After waiting for months we finally got the news that Watson’s ASD had mostly remained the same. He had a sedated EKG in June which I was terrified for. Once the day of his appointment finally arrived, he seemed in good spirits. He was even ok without having his morning bottle. Upon our check in at the hospital he was all smiles. We were going strong until a nurse tried to get his blood pressure. For some reason that set him off and he started screaming and crying. Never mind his blood pressure, I was through the roof. Other nurses gathered around to help. Unfortunately he wasn’t having any of that. They eventually gave up. The sedation went better than I expected.
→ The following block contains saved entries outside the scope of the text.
(** * RAUW tafel-ontwerper: request composition and response demultiplexing

    A shallow embedding of [src/mix_images.py] and of the generation
    endpoint of [src/api.py], with the properties of the prompt builder,
    the request composer and the stream demultiplexer. *)

From Stdlib Require Import String Ascii List ZArith QArith Lia Bool Strings.Byte.
From Stdlib Require Import DecimalString DecimalNat Sorted.
Import ListNotations.

Close Scope Q_scope.
Local Open Scope list_scope.
Local Open Scope string_scope.

(** ** Python primitives used by the program *)

Module Py.

Definition bytes := list byte.

(** [str(n)] for a non-negative [int]. *)
Definition str_nat (n : nat) : string :=
  NilZero.string_of_uint (Nat.to_uint n).

(** [str(z)] for an [int]. *)
Definition str_int (z : Z) : string :=
  NilZero.string_of_int (Z.to_int z).

(** [int(x)] for a float [x]: truncation toward zero.  Clock readings are
    kept as rationals. *)
Definition int_of (q : Q) : Z := Z.quot (Qnum q) (Zpos (Qden q)).

(** [sub in s] *)
Fixpoint contains (sub s : string) : bool :=
  if prefix sub s then true
  else match s with
       | EmptyString => false
       | String _ s' => contains sub s'
       end.

(** [s.endswith(suf)] *)
Fixpoint endswith (s suf : string) : bool :=
  if String.eqb s suf then true
  else match s with
       | EmptyString => false
       | String _ s' => endswith s' suf
       end.

(** Truthiness of a [str] and of an [Optional[str]]. *)
Definition truthy (s : string) : bool := negb (String.eqb s "").

Definition truthy_opt (o : option string) : bool :=
  match o with
  | Some s => truthy s
  | None => false
  end.

(** [posixpath.join(a, b)] *)
Definition path_join (a b : string) : string :=
  if prefix "/" b then b
  else if String.eqb a "" then b
  else if endswith a "/" then a ++ b
  else a ++ "/" ++ b.

(** Rendering of an [Optional[str]] inside an f-string. *)
Definition fmt_opt (o : option string) : string :=
  match o with
  | Some s => s
  | None => "None"
  end.

End Py.

Import Py.

(** ** mix_images.py: the prompt builder *)

Module Prompt.

Definition legs_instruction (legs : string) : string :=
  if truthy legs
  then " IMPORTANT: The table must have exactly " ++ legs ++ " legs."
  else "".
(** C2, as the code has it: the descriptor's environment maps
    ["UV_PYTHON"] to the parent's value when the parent environment defines
    that variable, and to ["3.13"] only when it does not. *)
Theorem uv_python_is_a_default (w : World) :
  ∃ p, (setup_mcp_server w).2 = Return p ∧
       env p !! "UV_PYTHON" =
         Some (default "3.13" (os_environ w !! "UV_PYTHON")).
Proof.
  exists (descriptor w). split; [reflexivity|].
  cbn. rewrite dict_unpack_lookup.
  destruct (os_environ w !! "UV_PYTHON"); [done|].
  by rewrite lookup_singleton_eq.
Qed.

(** C2 refuted: a parent environment that sets [UV_PYTHON=3.11] gets its
    own value back, not ["3.13"]. *)
Lemma uv_python_parent_wins :
  os_environ pinned_world !! "UV_PYTHON" = Some "3.11" ∧
  ∃ p, (setup_mcp_server pinned_world).2 = Return p ∧
       env p !! "UV_PYTHON" = Some "3.11" ∧
       env p !! "UV_PYTHON" ≠ Some "3.13".
Proof.
  split; [by vm_compute|].
  exists (descriptor pinned_world). split; [reflexivity|].
  split; [by vm_compute|]. by vm_compute.
Qed.

(** C10: every variable of the parent environment reaches the descriptor
    with the parent's value. *)
Theorem environ_forwarded (w : World) (k v : string) :
  os_environ w !! k = Some v →
  ∃ p, (setup_mcp_server w).2 = Return p ∧ env p !! k = Some v.
Proof.
  intros Hk. exists (descriptor w). split; [reflexivity|].
  cbn. by rewrite dict_unpack_lookup, Hk.
Qed.

(** The parent's [PATH] reaches the descriptor in [calm_world]. *)
Lemma environ_forwarded_witness :
  ∃ p, (setup_mcp_server calm_world).2 = Return p ∧
       env p !! "PATH" = Some "/usr/bin".
Proof.
  apply (environ_forwarded calm_world "PATH" "/usr/bin").
  by vm_compute.
Defined.
(** * The theorems at work on the sample registry *)

(** ** Where the code departs from the description *)

(** C2: the error for a selector is not of a kind of its own.  The name
    [lower[...]] normalises with a non-empty selector, [lower] alone
    resolves, and the error returned has the very format of the error that
    the normaliser returns for an invalid (here: empty) name. *)
Lemma selector_error_is_the_invalid_name_error :
  let n := [nm "lower"; sub] in
  (exists fn, normalizeFunctionName n = Ok fn /\ selector fn <> []) /\
  ResolveFunction sampleDefs [nm "lower"] [] = Ok (sampleDef "lower") /\
  ~ (exists e e0,
        ResolveFunction sampleDefs n [] = Err e /\
        normalizeFunctionName (@nil (NamePart unit)) = Err e0 /\
        errFormat e <> errFormat e0).
Proof.
  cbn zeta. split; [| split].
  - eexists. split; [vm_compute; reflexivity | discriminate].
  - vm_compute. reflexivity.
  - intros (e & e0 & He & He0 & Hdiff).
    vm_compute in He, He0. inversion He; inversion He0; subst.
    by apply Hdiff.
Qed.

(** C3: three plain identifiers are not a table-like name. *)
Lemma three_plain_parts_do_not_normalize :
  let n := [nm "a"; nm "b"; nm "c"] in
  n <> [] /\
  Forall (fun p => isArraySubscript p = false) n /\
  ~ (exists fn, normalizeFunctionName n = Ok fn /\ selector fn = []).
Proof.
  cbn zeta. split; [discriminate |]. split; [repeat constructor |].
  intros (fn & Hfn & _). vm_compute in Hfn. discriminate.
Qed.

(** C4: [wrapFunction] does read the registry: the same name gives a cell
    under one registry and a panic under another. *)
Lemma wrapFunction_depends_on_registry :
  wrapFunction (ArraySubscript := unit) sampleDefs "lower"
    = Returns (mkRef (FRFunctionDefinition (sampleDef "lower"))) /\
  wrapFunction (ArraySubscript := unit) (Builtin := unit) ∅ "lower"
    = Panics "function lower() not defined" /\
  ~ (forall (funDefs1 funDefs2 : gmap string (FunctionDefinition unit))
            (name : string),
        wrapFunction (ArraySubscript := unit) funDefs1 name
          = wrapFunction funDefs2 name).
Proof.
  split; [vm_compute; reflexivity |]. split; [vm_compute; reflexivity |].
  intros Hsame. specialize (Hsame sampleDefs ∅ "lower").
  vm_compute in Hsame. discriminate.
Qed.
(** * AFD interpreter: a shallow embedding of [src/processor.py] and
  [src/summarizer.py], and the properties of the specification checked
  against it.

  Text model.  [_read_text_afd] decodes the file with latin-1, so every
  character of every line is one of the 256 code points U+0000..U+00FF
  and each character is exactly one byte.  A Python [str] of the
  interpreter is therefore a [list ascii]; the result of [str.upper],
  which may leave latin-1, is a list of code points. *)

From Stdlib Require Import String Ascii List NArith ZArith Bool Lia.
From Stdlib Require Import Sorting.Sorted Permutation.
From Equations Require Import Equations.
Import ListNotations.

Local Open Scope N_scope.

(* ===================================================================== *)
(** * Python built-ins used by the sources, on latin-1 text              *)
(* ===================================================================== *)

Module Py.

Definition str := list ascii.
(** A string that may contain any code point (result of [upper]). *)
Definition ustr := list N.

Definition ord (c : ascii) : N := N_of_ascii c.
Definition chr (n : N) : ascii := ascii_of_N n.
Definition lit (s : string) : str := list_ascii_of_string s.
Definition code_points (s : str) : ustr := map ord s.

Definition between (lo hi n : N) : bool := (lo <=? n) && (n <=? hi).

(** [str.isspace] / the characters removed by [str.strip()]. *)
Definition isspace (c : ascii) : bool :=
  let n := ord c in
  between 9 13 n || between 28 32 n || (n =? 133) || (n =? 160).

(** Numeric_Type Decimal: what [int()] and the regex class [\d] accept. *)
Definition isdecimal (c : ascii) : bool := between 48 57 (ord c).

(** Numeric_Type Digit or Decimal: the decimals and the superscripts
    U+00B2, U+00B3, U+00B9. *)
Definition isdigit_char (c : ascii) : bool :=
  let n := ord c in
  between 48 57 n || (n =? 178) || (n =? 179) || (n =? 185).

(** [s.isdigit()]: false on the empty string. *)
Definition isdigit (s : str) : bool :=
  match s with
  | [] => false
  | _ => forallb isdigit_char s
  end.

Fixpoint lstrip (s : str) : str :=
  match s with
  | c :: s' => if isspace c then lstrip s' else s
  | [] => []
  end.

Definition rstrip (s : str) : str := rev (lstrip (rev s)).
Definition strip (s : str) : str := rstrip (lstrip s).

(** [str.upper] of one latin-1 character (full case mapping). *)
Definition upper_char (c : ascii) : ustr :=
  let n := ord c in
  if between 97 122 n then [n - 32]
  else if n =? 181 then [924]
  else if n =? 223 then [83; 83]
  else if between 224 254 n && negb (n =? 247) then [n - 32]
  else if n =? 255 then [376]
  else [n].

Definition upper (s : str) : ustr := flat_map upper_char s.

(** Normalisation of one slice bound: negative counts from the end,
    then clamp into [0, len]. *)
Definition clamp (len : nat) (i : Z) : nat :=
  let l := Z.of_nat len in
  let i' := (if i <? 0 then i + l else i)%Z in
  Z.to_nat (Z.max 0 (Z.min l i')).

(** [s[lo:hi]]. *)
Definition slice {A} (s : list A) (lo hi : Z) : list A :=
  let a := clamp (length s) lo in
  let b := clamp (length s) hi in
  firstn (b - a) (skipn a s).

(** [s[lo:]]. *)
Definition slice_from {A} (s : list A) (lo : Z) : list A :=
  skipn (clamp (length s) lo) s.

(** [s[i]] for [i >= 0]; [None] stands for IndexError. *)
Definition index {A} (s : list A) (i : nat) : option A := nth_error s i.

(** ** [int(s)] in base 10 *)

(** White space skipped by the integer parser: the non-ASCII spaces are
    first mapped to a blank, the ASCII ones are those of C's isspace
    (U+001C..U+001F are not among them). *)
Definition int_space (c : ascii) : bool :=
  let n := ord c in
  between 9 13 n || (n =? 32) || (n =? 133) || (n =? 160).

Fixpoint skip_int_space (s : str) : str :=
  match s with
  | c :: s' => if int_space c then skip_int_space s' else s
  | [] => []
  end.

Definition digit_val (c : ascii) : Z := Z.of_N (ord c - 48).

Definition underscore (c : ascii) : bool := ord c =? 95.

(** Digits with single underscores between them, then optional trailing
    white space up to the end.  [acc] is the value read so far and the
    previous character was a digit. *)
Fixpoint int_digits (acc : Z) (s : str) : option Z :=
  match s with
  | [] => Some acc
  | c :: s' =>
      if isdecimal c then int_digits (10 * acc + digit_val c)%Z s'
      else if underscore c then
        match s' with
        | d :: s'' =>
            if isdecimal d then int_digits (10 * acc + digit_val d)%Z s''
            else None
        | [] => None
        end
      else if int_space c then
        match skip_int_space s' with [] => Some acc | _ => None end
      else None
  end.

Definition int_unsigned (s : str) : option Z :=
  match s with
  | c :: s' => if isdecimal c then int_digits (digit_val c) s' else None
  | [] => None
  end.

(** [None] stands for [ValueError: invalid literal for int()].  The
    strings converted by the sources have at most 9 characters, far below
    the interpreter's limit on the number of digits. *)
Definition int (s : str) : option Z :=
  match skip_int_space s with
  | c :: s' =>
      if ord c =? 43 then int_unsigned s'
      else if ord c =? 45 then option_map Z.opp (int_unsigned s')
      else int_unsigned (c :: s')
  | [] => None
  end.

(** ** Formatting *)

Definition hex_digit (d : N) : ascii :=
  if d <? 10 then chr (48 + d) else chr (55 + d).

(** Least significant digit first. *)
Fixpoint hex_rev (fuel : nat) (n : N) : str :=
  match fuel with
  | O => []
  | S fuel' =>
      if n <? 16 then [hex_digit n]
      else hex_digit (n mod 16) :: hex_rev fuel' (n / 16)
  end.

Definition zero_pad (width : nat) (s : str) : str :=
  repeat "0"%char (width - length s) ++ s.

(** [f"{n:04X}"]. *)
Definition format_04X (n : N) : str :=
  zero_pad 4 (rev (hex_rev (S (N.to_nat (N.size n))) n)).

Definition dec_digit (d : N) : ascii := chr (48 + d).

Fixpoint dec_rev (fuel : nat) (n : N) : str :=
  match fuel with
  | O => []
  | S fuel' =>
      if n <? 10 then [dec_digit n]
      else dec_digit (n mod 10) :: dec_rev fuel' (n / 10)
  end.

(** [f"{n:0{width}d}"] for [n >= 0]. *)
Definition format_0d (width : nat) (n : N) : str :=
  zero_pad width (rev (dec_rev (S (N.to_nat (N.size n))) n)).

(** ** [s.replace("\r\n", "\n")] and [s.split("\n")] *)

Definition CR : ascii := chr 13.
Definition LF : ascii := chr 10.

Fixpoint replace_crlf (s : str) : str :=
  match s with
  | c :: s' =>
      match s' with
      | d :: s'' =>
          if Ascii.eqb c CR && Ascii.eqb d LF then LF :: replace_crlf s''
          else c :: replace_crlf s'
      | [] => [c]
      end
  | [] => []
  end.

(** [cur] is the current line, reversed. *)
Fixpoint split_lf_acc (cur : str) (s : str) : list str :=
  match s with
  | [] => [rev cur]
  | c :: s' =>
      if Ascii.eqb c LF then rev cur :: split_lf_acc [] s'
      else split_lf_acc (c :: cur) s'
  end.

Definition split_lf (s : str) : list str := split_lf_acc [] s.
The nurses just filled up a syringe with liquid from what look like a juice cup and squirted it down Watson’s mouth. He handled that really well and was off to sleep in about 5 or 10 minutes. Greg and I sat in the room playing chess silently on our laptop while the EKG¬† was preformed. As soon as they were done Watson woke up in a flash. His balance was off and he was unable to hold up his head properly. Then we were on to yet another room for the Dr’s report. Unfortunately the hole in Watson’s heart has not disappeared. They were able to get a better view of it. The Dr. said it was slightly larger than he originally thought, about 1.4 cm in size. He suggested a follow up appointment in 6 months and recommended surgery around 3 years old. And just like that reality set in again. My little boy was going to need surgery.